Telesphorus (in Greek Tελεσφόρoς; lived 4th century BC) was a nephew and a general in the service of Antigonus Monophthalmus (founder of the Antigonid dynasty), the ruler and later king of the Asian half of the empire conquered by Alexander the Great, who was sent by him in 312 BC, with a fleet of fifty ships and a considerable army to the Peloponnese, to oppose the forces of Polyperchon and Cassander. At first he was very successful; he drove Polyperchon’s garrisons from all the cities of the peninsula, except Sicyon and Corinth, which were held by Polyperchon himself; but having joined with Antigonid admiral Medius in an attempt to relieve Oreus on Euboea, to which Cassander had laid siege, he was beaten back, with the loss of several ships. The following summer (311 BC), Antigonus having conferred the chief direction of the war in the Peloponnese upon his other nephew Ptolemy, Telesphorus was so indignant that he shook off his allegiance, and having induced some of his soldiers to follow him, established himself in Elis on his own account, and even plundered the sacred treasures at Olympia. He was, however, soon after, induced by Ptolemy to submit.

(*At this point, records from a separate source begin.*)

(* ===== verification/DataSelectFacts.v ===== *)
(** * Correctness of filtering, sorting and paging *)

From S2P Require Import Prelude GoStr Types Pb DataSelect.
From Stdlib Require Import Ascii Sorted Permutation.

(** ** Reference implementations of the two library interfaces *)

(** The insertion sort Go's [sort] runs on short slices. *)
Fixpoint insert_by {T} (less : T -> T -> bool) (x : T) (l : list T) : list T :=
  match l with
  | [] => [x]
  | y :: l' => if less x y then x :: l else y :: insert_by less x l'
  end.

Definition insertion_sort {T} (less : T -> T -> bool) (l : list T) : list T :=
  fold_left (fun acc x => insert_by less x acc) l [].

#[export] Instance reference_sort : GoSort := {| go_sort := @insertion_sort |}.

Section InsertionSort.
Context {T : Type} (less : T -> T -> bool).

Lemma insert_by_perm x l : Permutation (insert_by less x l) (x :: l).
Proof.
  induction l as [|y l IH]; simpl; [done|]. destruct (less x y); [done|].
  rewrite IH. apply perm_swap.
Qed.

Lemma insertion_sort_perm l : Permutation (insertion_sort less l) l.
Proof.
  unfold insertion_sort. assert (forall acc, Permutation
    (fold_left (fun acc x => insert_by less x acc) l acc) (l ++ acc)) as H.
  { induction l as [|x l IH]; intros acc; simpl; [done|]. rewrite IH, insert_by_perm.
    rewrite Permutation_middle. done. }
  rewrite H. by rewrite app_nil_r.
Qed.

Context (Hasym : asymmetric less) (Hneg : neg_transitive less).

Lemma insert_by_sorted x l :
  StronglySorted (fun a b => less b a = false) l ->
  StronglySorted (fun a b => less b a = false) (insert_by less x l).
Proof.
  induction 1 as [|y l Hl IH Hy]; simpl; [repeat constructor|].
  destruct (less x y) eqn:Hxy.
  - constructor; [by constructor|]. constructor; [by apply Hasym|].
    eapply List.Forall_impl; [|exact Hy]. intros z Hz. simpl in Hz.
    apply (Hneg x y z); [by apply Hasym|done].
  - constructor; [done|]. rewrite insert_by_perm. by constructor.
Qed.

Lemma insertion_sort_sorted l :
  StronglySorted (fun a b => less b a = false) (insertion_sort less l).
Proof.
  unfold insertion_sort. assert (forall acc,
    StronglySorted (fun a b => less b a = false) acc ->
    StronglySorted (fun a b => less b a = false)
      (fold_left (fun acc x => insert_by less x acc) l acc)) as H.
  { induction l as [|x l IH]; intros acc Hacc; simpl; [done|]. by apply IH, insert_by_sorted. }
  apply H. constructor.
Qed.
End InsertionSort.

#[export] Instance reference_sort_laws : GoSortLaws reference_sort.
Proof. constructor; intros; [apply insertion_sort_perm|by apply insertion_sort_sorted]. Qed.

(** A matcher for the wildcard fragment. *)
Fixpoint ref_items (l : list ascii) : option (list ritem) :=
  match l with
  | [] => None
  | c :: l' =>
      if bool_decide (c = "."%char) then
        match l' with
        | d :: l'' => if bool_decide (d = "*"%char) then cons RStar <$> ref_items l''
                      else cons RAny <$> ref_items l'
        | [] => None
        end
      else if bool_decide (c = "$"%char) then match l' with [] => Some [] | _ => None end
      else if item_ok (RChar c) then cons (RChar c) <$> ref_items l' else None
  end.

#[export] Instance reference_regexp : GoRegexp := {|
  match_string pattern s :=
    match pattern with
    | String c p => if bool_decide (c = "^"%char)
                    then (fun l => items_match l (to_list s)) <$> ref_items (to_list p) else None
    | EmptyString => None
    end
|}.

Lemma ref_items_render l :
  forallb item_ok l = true -> ref_items (to_list (render l +:+ "$")) = Some l.
Proof.
  induction l as [|i l IH]; [done|]. cbn [forallb]. rewrite andb_true_iff. intros [Hi Hl].
  specialize (IH Hl). unfold render in *. cbn [fold_right].
  rewrite sapp_assoc, to_list_app. destruct i as [c| |]; cbn [render_item to_list app].
  - cbn [ref_items]. simpl in Hi. destruct (bool_decide_reflect (c = "."%char)) as [->|]; [done|].
    destruct (bool_decide_reflect (c = "$"%char)) as [->|]; [done|].
    cbn [item_ok]. rewrite Hi. simpl. rewrite IH. done.
  - cbn [ref_items]. rewrite bool_decide_true by done.
    destruct (to_list (fold_right _ _ _ +:+ "$")) as [|d r] eqn:Hd; [by simpl in IH|].
    destruct (bool_decide_reflect (d = "*"%char)) as [->|]; [by simpl in IH|].
    change (cons RAny <$> ref_items (d :: r) = Some (RAny :: l)). rewrite IH. done.
  - cbn [ref_items]. rewrite !bool_decide_true by done. rewrite IH. done.
Qed.

#[export] Instance reference_regexp_laws : GoRegexpLaws reference_regexp.
Proof.
  constructor. intros l s Hl. cbn -[ref_items to_list render String.app].
  rewrite sapp_cons, sapp_nil_l. cbn -[ref_items render String.app].
  by rewrite ref_items_render.
Qed.

(** ** The data items are uniform *)

Ltac uniform_fields :=
  constructor; intros f; simpl; repeat case_bool_decide; eauto.

#[export] Instance Deployment_uniform : UniformFields PbDeployment.
Proof. uniform_fields. Qed.
#[export] Instance Cluster_uniform : UniformFields PbCluster.
Proof. uniform_fields. Qed.
#[export] Instance ClusterInfo_uniform : UniformFields PbClusterInfo.
Proof. uniform_fields. Qed.

(** ** Sorting *)

Section Sorting.
Context (parse_rfc3339 : string -> option Z) {S : GoSort} {SL : GoSortLaws S}.
Context {T : Type} `{UF : UniformFields T}.

(** The order a list of order-by clauses means: lexicographic, -1 / 0 / 1,
    descending clauses reversed, unknown fields ending the comparison. *)
Fixpoint order (obs : list OrderBy) (x y : T) : Z :=
  match obs with
  | [] => 0
  | ob :: rest =>
      match GetField x (ob_field ob), GetField y (ob_field ob) with
      | Some (StdComparableString a), Some (StdComparableString b) =>
          let c := scompare (to_lower a) (to_lower b) in
          if c =? 0 then order rest x y else if ob_asc ob then c else - c
      | _, _ => 0
      end
  end.

Lemma Less_order obs x y : Less parse_rfc3339 obs x y = Some (order obs x y =? -1).
Proof using UF.
  induction obs as [|ob obs IH]; simpl; [done|].
  destruct (field_kind (T := T) (ob_field ob)) as [Hn|Hs].
  - by rewrite !Hn.
  - destruct (Hs x) as [a ->], (Hs y) as [b ->]. simpl.
    destruct (scompare_range (to_lower a) (to_lower b)) as [-> | [-> | ->]];
      simpl; [|done|]; by destruct (ob_asc ob).
Qed.

Lemma order_antisym obs x y : order obs y x = - order obs x y.
Proof using UF.
  induction obs as [|ob obs IH]; simpl; [done|].
  destruct (field_kind (T := T) (ob_field ob)) as [Hn|Hs]; [by rewrite !Hn|].
  destruct (Hs x) as [a ->], (Hs y) as [b ->].
  rewrite (scompare_antisym (to_lower a) (to_lower b)).
  destruct (scompare_range (to_lower a) (to_lower b)) as [-> | [-> | ->]]; simpl;
    [|done|]; by destruct (ob_asc ob).
Qed.

Lemma order_range obs x y : order obs x y = -1 \/ order obs x y = 0 \/ order obs x y = 1.
Proof using UF.
  induction obs as [|ob obs IH]; simpl; [auto|].
  destruct (field_kind (T := T) (ob_field ob)) as [Hn|Hs]; [rewrite !Hn; auto|].
  destruct (Hs x) as [a ->], (Hs y) as [b ->].
  destruct (scompare_range (to_lower a) (to_lower b)) as [-> | [-> | ->]]; simpl;
    [|done|]; destruct (ob_asc ob); auto.
Qed.

Lemma scompare_le_trans a b c :
  scompare a b <> 1 -> scompare b c <> 1 ->
  scompare a c <> 1 /\ (scompare a c = 0 -> scompare a b = 0 /\ scompare b c = 0).
Proof.
  intros H1 H2. destruct (scompare_range a b) as [Hab|[Hab|Hab]]; [| |done].
  - destruct (scompare_range b c) as [Hbc|[Hbc|Hbc]]; [| |done].
    + by rewrite (scompare_lt_trans a b c).
    + apply scompare_eq in Hbc as ->. by rewrite Hab.
  - apply scompare_eq in Hab as ->. split; [done|]. intros ->. split; [|done].
    by apply scompare_eq.
Qed.

Lemma order_le_trans obs x y z :
  order obs x y <> 1 -> order obs y z <> 1 -> order obs x z <> 1.
Proof using UF.
  induction obs as [|ob obs IH]; simpl; [done|].
  destruct (field_kind (T := T) (ob_field ob)) as [Hn|Hs]; [by rewrite !Hn|].
  destruct (Hs x) as [a ->], (Hs y) as [b ->], (Hs z) as [c ->].
  set (ab := scompare (to_lower a) (to_lower b)).
  set (bc := scompare (to_lower b) (to_lower c)).
  set (ac := scompare (to_lower a) (to_lower c)).
  pose proof (scompare_le_trans (to_lower a) (to_lower b) (to_lower c)) as Hup.
  pose proof (scompare_le_trans (to_lower c) (to_lower b) (to_lower a)) as Hdn.
  rewrite (scompare_antisym (to_lower b) (to_lower c)) in Hdn.
  rewrite (scompare_antisym (to_lower a) (to_lower b)) in Hdn.
  rewrite (scompare_antisym (to_lower a) (to_lower c)) in Hdn.
  fold ab bc ac in Hup, Hdn.
  pose proof (scompare_range (to_lower a) (to_lower b)) as Rab.
  pose proof (scompare_range (to_lower b) (to_lower c)) as Rbc.
  pose proof (scompare_range (to_lower a) (to_lower c)) as Rac.
  fold ab bc ac in Rab, Rbc, Rac.
  destruct (Z.eqb_spec ab 0), (Z.eqb_spec bc 0), (Z.eqb_spec ac 0), (ob_asc ob);
    try lia; auto; intros; destruct Hup, Hdn; lia.
Qed.

Definition less_bool (obs : list OrderBy) (x y : T) : bool :=
  bool_decide (Less parse_rfc3339 obs x y = Some true).

Lemma less_bool_order obs x y : less_bool obs x y = true <-> order obs x y = -1.
Proof using UF.
  unfold less_bool. rewrite bool_decide_eq_true, Less_order.
  rewrite <- Z.eqb_eq. split; [by intros [=]|by intros ->].
Qed.

Lemma less_bool_false obs x y : less_bool obs x y = false <-> order obs y x <> 1.
Proof using UF.
  rewrite <- not_true_iff_false, less_bool_order, (order_antisym obs y x). lia.
Qed.

Lemma less_bool_asymmetric obs : asymmetric (less_bool obs).
Proof using UF.
  intros x y. rewrite less_bool_order, less_bool_false. lia.
Qed.

Lemma less_bool_neg_transitive obs : neg_transitive (less_bool obs).
Proof using UF.
  intros x y z. rewrite !less_bool_false. apply order_le_trans.
Qed.

Lemma Sort_perm obs l : Permutation (Sort parse_rfc3339 obs l) l.
Proof using SL. apply go_sort_perm. Qed.

Lemma Sort_sorted obs l :
  StronglySorted (fun x y => order obs x y <> 1) (Sort parse_rfc3339 obs l).
Proof using SL UF.
  assert (StronglySorted (fun x y => less_bool obs y x = false) (Sort parse_rfc3339 obs l)) as Hsorted.
  { apply go_sort_sorted; [apply less_bool_asymmetric|apply less_bool_neg_transitive]. }
  induction Hsorted as [|x l' _ IH Hx]; constructor; [done|].
  eapply List.Forall_impl; [|exact Hx]. intros y Hy. by apply less_bool_false.
Qed.
End Sorting.

(** ** Filtering *)

Section Filtering.
Context (parse_rfc3339 : string -> option Z) {G : GoRegexp}.
Context {T : Type} `{UF : UniformFields T}.

(** The clause [fb] selects the item [c]. *)
Definition clause_selects (c : T) (fb : FilterBy) : bool :=
  match GetField c (fb_field fb) with
  | Some v => match Contains parse_rfc3339 v (fb_value fb) with Some b => b | None => false end
  | None => false
  end.

Lemma keep_spec fbs c : keep parse_rfc3339 fbs c = Some (existsb (clause_selects c) fbs).
Proof using UF.
  induction fbs as [|fb fbs IH]; simpl; [done|]. unfold clause_selects at 1.
  destruct (field_kind (T := T) (fb_field fb)) as [Hn|Hs]; [by rewrite Hn|].
  destruct (Hs c) as [s ->]. simpl. destruct (fb_value fb); simpl; try done.
  destruct (contains (to_lower _) _); simpl; by case_match.
Qed.

Lemma Filter_spec fbs l :
  Filter parse_rfc3339 fbs l =
    Some (match fbs with [] => l | _ => List.filter (fun c => existsb (clause_selects c) fbs) l end).
Proof using UF.
  destruct fbs as [|fb fbs]; [done|]. unfold Filter.
  induction l as [|c l IH]; [done|]. cbn [fold_right]. rewrite keep_spec, IH.
  cbn [List.filter]. by destruct (existsb (clause_selects c) (fb :: fbs)).
Qed.
End Filtering.

(** ** Paging *)

(** Page sizes and offsets a request can carry once validated. *)
Definition page_ok (p : PaginationQuery) : Prop :=
  0 <= pq_size p <= MaxPageSize /\ 0 <= pq_offset p < 2^32.

Lemma Paginate_spec {T : Type} (p : PaginationQuery) (l : list T) :
  page_ok p ->
  Paginate p l = Some (take (Z.to_nat (pq_size p)) (drop (Z.to_nat (pq_offset p)) l)).
Proof.
  unfold page_ok, MaxPageSize. intros [Hs Ho].
  unfold Paginate, GetPaginationSettings, IsPageAvailable.
  rewrite wrap64_small by lia.
  destruct (Z.ltb_spec (pq_offset p + pq_size p) 0); [lia|].
  destruct (Z.ltb_spec (pq_offset p) (zlen l)) as [Hav|Hav]; cbn [andb negb].
  - destruct (Z.ltb_spec 0 (pq_size p)) as [Hp|Hp]; cbn [negb].
    + unfold slice, zlen in *.
      destruct (Z.ltb_spec (Z.of_nat (length l)) (pq_offset p + pq_size p)) as [He|He].
      * replace ((0 <=? pq_offset p) && (pq_offset p <=? Z.of_nat (length l)) &&
          (Z.of_nat (length l) <=? Z.of_nat (length l))) with true by lia.
        f_equal. rewrite (take_ge _ (Z.to_nat (pq_size p))) by (rewrite length_drop; lia).
        apply take_ge. rewrite length_drop. lia.
      * replace ((0 <=? pq_offset p) && (pq_offset p <=? pq_offset p + pq_size p) &&
          (pq_offset p + pq_size p <=? Z.of_nat (length l))) with true by lia.
        do 2 f_equal. lia.
    + assert (pq_size p = 0) as -> by lia. by rewrite take_0.
  - f_equal. unfold zlen in Hav. rewrite drop_ge by lia. by rewrite take_nil.
Qed.

(** Consecutive pages of one size. *)
Definition page {T} (k i : nat) (l : list T) : list T := take k (drop (i * k) l).

Lemma pages_concat {T : Type} (k n : nat) (l : list T) :
  concat (map (fun i => page k i l) (seq 0 n)) = take (n * k) l.
Proof.
  induction n as [|n IH]; [done|].
  rewrite seq_S, map_app, concat_app, IH. simpl. rewrite app_nil_r. unfold page.
  rewrite <- (take_drop (n * k) (take (k + n * k) l)).
  rewrite take_take, skipn_firstn_comm. f_equal; f_equal; lia.
Qed.

(** ** Wildcards *)

(** A user pattern as pieces: [*] is [.*], a dot is any byte. *)
Definition wild_item (c : ascii) : ritem :=
  if bool_decide (c = "*"%char) then RStar
  else if bool_decide (c = "."%char) then RAny else RChar c.

Definition wild_items (p : string) : list ritem := map wild_item (to_list p).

Antigonus must have forgiven him because a few years later Telesphorus was on the staff of Demetrius, Antigonus’ son.

==Sources==
===Ancient Sources===
- Diodorus Siculus, Bibliotheca Historica, book XIX.
- Diogenes Laertios, book V.

===Modern Sources===
- Billows, Richard A. (1990). "Antigonos the One-Eyed and the Creation of the Hellenistic State"
- Smith, William (editor); Dictionary of Greek and Roman Biography and Mythology, , Boston, (1867)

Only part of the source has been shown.